═══ The data ═══

Set Default Goal Selector "!".

(** ** Automation shared by the components *)

Create HintDb js discriminated.

(** Splits every conditional and match of the goal or of a hypothesis. *)
Ltac split_match :=
  match goal with
  | |- context [match ?x with _ => _ end] => destruct x eqn:?
  | H : context [match ?x with _ => _ end] |- _ => destruct x eqn:?
  end.

(** Splits the boolean connectives that the code's guards are made of. *)
Ltac split_bool :=
  repeat match goal with
  | H : _ && _ = true |- _ => apply andb_true_iff in H as [? ?]
  | H : _ || _ = false |- _ => apply orb_false_iff in H as [? ?]
  | H : negb _ = true |- _ => apply negb_true_iff in H
  | H : negb _ = false |- _ => apply negb_false_iff in H
  | H : String.eqb _ _ = true |- _ => apply String.eqb_eq in H
  | H : String.eqb _ _ = false |- _ => apply String.eqb_neq in H
  end.

(** ** Records with mutable fields

    [set_field eta s f v] is the record [s] with field [f] replaced by [v],
    where [eta s] rebuilds [s] from its fields. *)
Ltac set_field eta s f v :=
  let b := eval cbv beta delta [eta] in (eta s) in
  match eval pattern (f s) in b with
  | ?g _ => let r := eval cbv beta in (g v) in exact r
  end.

(** ** JavaScript numbers: IEEE binary64 without NaN payloads *)

Declare Scope num_scope.
Delimit Scope num_scope with num.

Definition num : Type := spec_float.

Definition nadd (a b : num) : num := SFadd 53 1024 a b.
Definition nsub (a b : num) : num := SFsub 53 1024 a b.
Definition nmul (a b : num) : num := SFmul 53 1024 a b.
Definition ndiv (a b : num) : num := SFdiv 53 1024 a b.

(** The double nearest to an integer (exact up to 2^53). *)
Definition num_of_Z (z : Z) : num := binary_normalize 53 1024 z 0 false.

(** The double nearest to the rational [n / d], used for the code's decimal
    literals. *)
Definition num_of_Q (n : Z) (d : positive) : num :=
  match n with
  | Z0 => S754_zero false
  | Zpos p => SFdiv 53 1024 (S754_finite false p 0) (S754_finite false d 0)
  | Zneg p => SFdiv 53 1024 (S754_finite true p 0) (S754_finite false d 0)
  end.

Definition NaN : num := S754_nan.
Definition Infinity : num := S754_infinity false.
Definition nzero : num := S754_zero false.

(** [a < b], [a <= b] and [a === b] on numbers: false as soon as one side is
    NaN. *)
Definition nltb (a b : num) : bool := SFltb a b.
Definition nleb (a b : num) : bool := SFleb a b.
Definition neqb (a b : num) : bool := SFeqb a b.

Definition is_nan (a : num) : bool := match a with S754_nan => true | _ => false end.

(** [Number.isFinite] *)
Definition is_finite_num (a : num) : bool :=
  match a with S754_zero _ | S754_finite _ _ _ => true | _ => false end.

Definition is_neg_zero (a : num) : bool :=
  match a with S754_zero true => true | _ => false end.

(** [Math.max] and [Math.min]: NaN is contagious and [-0 < +0]. *)
Definition nmax (a b : num) : num :=
  if is_nan a || is_nan b then NaN
  else if nltb a b then b
  else if nltb b a then a
  else if is_neg_zero a then b else a.

Definition nmin (a b : num) : num :=
  if is_nan a || is_nan b then NaN
  else if nltb a b then a
  else if nltb b a then b
  else if is_neg_zero a then a else b.

(** The integer part towards minus infinity and towards plus infinity of a
    finite number ([Math.floor], [Math.ceil]). *)
Definition floor_Z (a : num) : Z :=
  match a with
  | S754_finite s m e =>
      let z := if s then Zneg m else Zpos m in
      if (0 <=? e)%Z then (z * 2 ^ e)%Z else (z / 2 ^ (- e))%Z
  | _ => 0%Z
  end.

Definition ceil_Z (a : num) : Z :=
  match a with
  | S754_finite s m e => (- floor_Z (S754_finite (negb s) m e))%Z
  | _ => 0%Z
  end.

(** [Math.floor] and [Math.ceil] on numbers; a zero keeps its sign and
    [Math.ceil] of a number in [(-1, 0)] is [-0]. *)
Definition nfloor (a : num) : num :=
  match a with S754_finite _ _ _ => num_of_Z (floor_Z a) | _ => a end.

Definition nceil (a : num) : num :=
  match a with
  | S754_finite s _ _ =>
      if (ceil_Z a =? 0)%Z then S754_zero s else num_of_Z (ceil_Z a)
  | _ => a
  end.

(** [Number.isInteger] *)
Definition is_integer_num (a : num) : bool :=
  match a with
  | S754_zero _ => true
  | S754_finite _ _ _ => (floor_Z a =? ceil_Z a)%Z
  | _ => false
  end.

Notation "a <? b" := (nltb a b) : num_scope.
Notation "a <=? b" := (nleb a b) : num_scope.
Notation "a =? b" := (neqb a b) : num_scope.
Notation "a + b" := (nadd a b) : num_scope.
Notation "a - b" := (nsub a b) : num_scope.
Notation "a * b" := (nmul a b) : num_scope.
Notation "a / b" := (ndiv a b) : num_scope.

(** *** Order of numbers

    Each number other than NaN has a key (sign class, exponent, mantissa),
    and [SFcompare] is the lexicographic comparison of keys. *)

Definition key1 (a : num) : Z :=
  match a with
  | S754_infinity true => -2
  | S754_finite true _ _ => -1
  | S754_finite false _ _ => 1
  | S754_infinity false => 2
  | _ => 0
  end%Z.

Definition key2 (a : num) : Z :=
  match a with
  | S754_finite true _ e => (- e)%Z
  | S754_finite false _ e => e
  | _ => 0%Z
  end.

Definition key3 (a : num) : Z :=
  match a with
  | S754_finite true m _ => Zneg m
  | S754_finite false m _ => Zpos m
  | _ => 0%Z
  end.

Definition keyltb (a b : num) : bool :=
  ((key1 a <? key1 b) ||
   ((key1 a =? key1 b) &&
    ((key2 a <? key2 b) || ((key2 a =? key2 b) && (key3 a <? key3 b)))))%Z.

Lemma SFcompare_keys a b :
  is_nan a = false -> is_nan b = false ->
  SFcompare a b = Some (if keyltb a b then Lt else if keyltb b a then Gt else Eq).
Proof.
  unfold keyltb.
  destruct a as [sa|sa| |sa ma ea]; destruct b as [sb|sb| |sb mb eb];
    intros Ha Hb; try discriminate; try destruct sa; try destruct sb; simpl; try reflexivity.
  all: change (Pos.compare_cont Eq ma mb) with (Pos.compare ma mb);
    destruct (Z.compare_spec ea eb); destruct (Pos.compare_spec ma mb); simpl;
    repeat match goal with |- context [(?x <? ?y)%Z] => destruct (Z.ltb_spec x y)
      | |- context [(?x =? ?y)%Z] => destruct (Z.eqb_spec x y) end; simpl;
    try reflexivity; exfalso; lia.
Qed.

═══

● What you need to do:
All records above are to be output again exactly as they stand.

● The completed task:
Set Default Goal Selector "!".

(** ** Automation shared by the components *)

Create HintDb js discriminated.

(** Splits every conditional and match of the goal or of a hypothesis. *)
Ltac split_match :=
  match goal with
  | |- context [match ?x with _ => _ end] => destruct x eqn:?
  | H : context [match ?x with _ => _ end] |- _ => destruct x eqn:?
  end.

(** Splits the boolean connectives that the code's guards are made of. *)
Ltac split_bool :=
  repeat match goal with
  | H : _ && _ = true |- _ => apply andb_true_iff in H as [? ?]
  | H : _ || _ = false |- _ => apply orb_false_iff in H as [? ?]
  | H : negb _ = true |- _ => apply negb_true_iff in H
  | H : negb _ = false |- _ => apply negb_false_iff in H
  | H : String.eqb _ _ = true |- _ => apply String.eqb_eq in H
  | H : String.eqb _ _ = false |- _ => apply String.eqb_neq in H
  end.

(** ** Records with mutable fields

    [set_field eta s f v] is the record [s] with field [f] replaced by [v],
    where [eta s] rebuilds [s] from its fields. *)
Ltac set_field eta s f v :=
  let b := eval cbv beta delta [eta] in (eta s) in
  match eval pattern (f s) in b with
  | ?g _ => let r := eval cbv beta in (g v) in exact r
  end.

(** ** JavaScript numbers: IEEE binary64 without NaN payloads *)

Declare Scope num_scope.
Delimit Scope num_scope with num.

Definition num : Type := spec_float.

Definition nadd (a b : num) : num := SFadd 53 1024 a b.
Definition nsub (a b : num) : num := SFsub 53 1024 a b.
Definition nmul (a b : num) : num := SFmul 53 1024 a b.
Definition ndiv (a b : num) : num := SFdiv 53 1024 a b.

(** The double nearest to an integer (exact up to 2^53). *)
Definition num_of_Z (z : Z) : num := binary_normalize 53 1024 z 0 false.

(** The double nearest to the rational [n / d], used for the code's decimal
    literals. *)
Definition num_of_Q (n : Z) (d : positive) : num :=
  match n with
  | Z0 => S754_zero false
  | Zpos p => SFdiv 53 1024 (S754_finite false p 0) (S754_finite false d 0)
  | Zneg p => SFdiv 53 1024 (S754_finite true p 0) (S754_finite false d 0)
  end.

Definition NaN : num := S754_nan.
Definition Infinity : num := S754_infinity false.
Definition nzero : num := S754_zero false.

(** [a < b], [a <= b] and [a === b] on numbers: false as soon as one side is
    NaN. *)
Definition nltb (a b : num) : bool := SFltb a b.
Definition nleb (a b : num) : bool := SFleb a b.
Definition neqb (a b : num) : bool := SFeqb a b.

Definition is_nan (a : num) : bool := match a with S754_nan => true | _ => false end.

(** [Number.isFinite] *)
Definition is_finite_num (a : num) : bool :=
  match a with S754_zero _ | S754_finite _ _ _ => true | _ => false end.

Definition is_neg_zero (a : num) : bool :=
  match a with S754_zero true => true | _ => false end.

(** [Math.max] and [Math.min]: NaN is contagious and [-0 < +0]. *)
Definition nmax (a b : num) : num :=
  if is_nan a || is_nan b then NaN
  else if nltb a b then b
  else if nltb b a then a
  else if is_neg_zero a then b else a.

Definition nmin (a b : num) : num :=
  if is_nan a || is_nan b then NaN
  else if nltb a b then a
  else if nltb b a then b
  else if is_neg_zero a then a else b.

(** The integer part towards minus infinity and towards plus infinity of a
    finite number ([Math.floor], [Math.ceil]). *)
Definition floor_Z (a : num) : Z :=
  match a with
  | S754_finite s m e =>
      let z := if s then Zneg m else Zpos m in
      if (0 <=? e)%Z then (z * 2 ^ e)%Z else (z / 2 ^ (- e))%Z
  | _ => 0%Z
  end.

Definition ceil_Z (a : num) : Z :=
  match a with
  | S754_finite s m e => (- floor_Z (S754_finite (negb s) m e))%Z
  | _ => 0%Z
  end.

(** [Math.floor] and [Math.ceil] on numbers; a zero keeps its sign and
    [Math.ceil] of a number in [(-1, 0)] is [-0]. *)
Definition nfloor (a : num) : num :=
  match a with S754_finite _ _ _ => num_of_Z (floor_Z a) | _ => a end.

Definition nceil (a : num) : num :=
  match a with
  | S754_finite s _ _ =>
      if (ceil_Z a =? 0)%Z then S754_zero s else num_of_Z (ceil_Z a)
  | _ => a
  end.

(** [Number.isInteger] *)
Definition is_integer_num (a : num) : bool :=
  match a with
  | S754_zero _ => true
  | S754_finite _ _ _ => (floor_Z a =? ceil_Z a)%Z
  | _ => false
  end.

Notation "a <? b" := (nltb a b) : num_scope.
Notation "a <=? b" := (nleb a b) : num_scope.
Notation "a =? b" := (neqb a b) : num_scope.
Notation "a + b" := (nadd a b) : num_scope.
Notation "a - b" := (nsub a b) : num_scope.
Notation "a * b" := (nmul a b) : num_scope.
Notation "a / b" := (ndiv a b) : num_scope.

(** *** Order of numbers

    Each number other than NaN has a key (sign class, exponent, mantissa),
    and [SFcompare] is the lexicographic comparison of keys. *)

Definition key1 (a : num) : Z :=
  match a with
  | S754_infinity true => -2
  | S754_finite true _ _ => -1
  | S754_finite false _ _ => 1
  | S754_infinity false => 2
  | _ => 0
  end%Z.

Definition key2 (a : num) : Z :=
  match a with
  | S754_finite true _ e => (- e)%Z
  | S754_finite false _ e => e
  | _ => 0%Z
  end.

Definition key3 (a : num) : Z :=
  match a with
  | S754_finite true m _ => Zneg m
  | S754_finite false m _ => Zpos m
  | _ => 0%Z
  end.

Definition keyltb (a b : num) : bool :=
  ((key1 a <? key1 b) ||
   ((key1 a =? key1 b) &&
    ((key2 a <? key2 b) || ((key2 a =? key2 b) && (key3 a <? key3 b)))))%Z.

Lemma SFcompare_keys a b :
  is_nan a = false -> is_nan b = false ->
  SFcompare a b = Some (if keyltb a b then Lt else if keyltb b a then Gt else Eq).
Proof.
  unfold keyltb.
  destruct a as [sa|sa| |sa ma ea]; destruct b as [sb|sb| |sb mb eb];
    intros Ha Hb; try discriminate; try destruct sa; try destruct sb; simpl; try reflexivity.
  all: change (Pos.compare_cont Eq ma mb) with (Pos.compare ma mb);
    destruct (Z.compare_spec ea eb); destruct (Pos.compare_spec ma mb); simpl;
    repeat match goal with |- context [(?x <? ?y)%Z] => destruct (Z.ltb_spec x y)
      | |- context [(?x =? ?y)%Z] => destruct (Z.eqb_spec x y) end; simpl;
    try reflexivity; exfalso; lia.
Qed.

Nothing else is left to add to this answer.